Problem Solving Process
To solve this problem, it is necessary to determine the overlaps of the line segments and form groups based on this. We can use the following algorithm.
Algorithm Steps
- 1. Sort the line segments based on the starting point.
- 2. Check the starting and ending points to divide into groups.
- 3. If the end point of each group is greater than or equal to the starting point of the next group, combine them into the same group.
Implementation
Let’s implement this algorithm in Java.
import java.util.Arrays;
public class LineSegmentGrouping {
public int groupLineSegments(int[][] segments) {
// Sort the segments by the starting point
Arrays.sort(segments, (a, b) -> Integer.compare(a[0], b[0]));
int groupCount = 0;
int currentEnd = Integer.MIN_VALUE;
for (int[] segment : segments) {
if (segment[0] > currentEnd) {
// Start a new group
groupCount++;
currentEnd = segment[1];
} else {
// Update the end point of the group
currentEnd = Math.max(currentEnd, segment[1]);
}
}
return groupCount;
}
public static void main(String[] args) {
LineSegmentGrouping lsg = new LineSegmentGrouping();
int[][] segments = {{1, 3}, {2, 4}, {5, 6}, {8, 10}, {9, 12}};
System.out.println("Number of groups: " + lsg.groupLineSegments(segments)); // 3
}
}
Code Explanation
The above code presents a simple yet efficient way to divide line segments into groups.

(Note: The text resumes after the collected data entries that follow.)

(** * GridWorld: a shallow embedding of [gridworld.py]

    The environment of [gridworld.py] is a Python object whose methods
    read a static map and mutate an episode state.  The object is
    embedded as the record [GridWorld]; its methods are computations in
    a small state-and-exception monad over a [world] that holds the
    object together with NumPy's global random generator.

    Cell coordinates are Python integers and are modelled in [Z].  The
    candidate cell of a transition is the one sum the code leaves to
    NumPy; [NumPy.add] models it with the element type NumPy chooses,
    so that it wraps around at 64 bits and turns to binary64 beyond.
    On a grid with fewer than [2^63] rows and columns it is the sum of
    integers ([np_add_exact]); the properties of the transition that
    need this carry [small_grid] as a hypothesis.  A [cell] stands for
    a tuple of integers whatever their Python type: the Python integers
    that a caller or [reset] provides, or the NumPy scalars that a sum
    leaves in [agent_state]; on such a grid the two behave alike in the
    wall tests and the comparisons of the code, where every value met
    lies between [-1] and [2^63 - 1].  Rewards, trajectory offsets and
    arrow lengths are binary64 numbers and are modelled by Rocq's
    primitive floats. *)

From Stdlib Require Import String ZArith List Bool Lia Floats.
Import ListNotations.

Set Warnings "-inexact-float".

Local Open Scope Z_scope.

(** ** Python values *)

(** A grid cell, and a displacement: the tuple [(x, y)]. *)
Definition cell : Type := (Z * Z)%type.

(** [a == b] on two such tuples. *)
Definition cell_eqb (a b : cell) : bool :=
  (fst a =? fst b) && (snd a =? snd b).

(** [c in l] on a list of tuples. *)
Definition cell_in (c : cell) (l : list cell) : bool :=
  existsb (fun e => cell_eqb c e) l.

(** Conversion of an integer operand in mixed arithmetic: the nearest
    binary64 number. *)
Definition float_of_Z (z : Z) : float :=
  SF2Prim (binary_normalize prec emax z 0 false).

(** A recorded trajectory point is either a tuple of integers (a cell)
    or a tuple of floats (a point drawn off the cell centre). *)
Inductive point : Type :=
| Cell (c : cell)
| Offset (x y : float).

(** The auxiliary dictionary returned by [reset] and [step]. *)
Definition info : Type := list (string * string).

(** What the overlay methods put on the axes.  Colours and line widths
    are left out; position and extent are kept. *)
Inductive artist : Type :=
| FancyArrow (x y : Z) (dx dy : float)
| Circle (x y : Z) (radius : float)
| Text (x y : Z) (s : string).

Definition anchor (a : artist) : cell :=
  match a with
  | FancyArrow x y _ _ => (x, y)
  | Circle x y _ => (x, y)
  | Text x y _ => (x, y)
  end.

- Sorting: In the first line,
Arrays.sort
is used to sort the segments in ascending order based on the starting point. This makes it easier to judge overlapping segments. - Group Count: The
groupCount
variable counts the number of groups, whilecurrentEnd
remembers the maximum end point of the current group. - Condition Check: Each segment is checked to decide whether to start a new group or update the end point of the current group.
Time Complexity
The time complexity of this solution is O(n log n). Sorting the segments takes O(n log n) time, while the loop for grouping takes O(n). Therefore, the overall time complexity is O(n log n).
Conclusion
The problem of dividing line segments into groups requires the ability to judge overlapping intervals and has various applications. I hope this lecture helps you improve your algorithm problem-solving skills and Java coding abilities.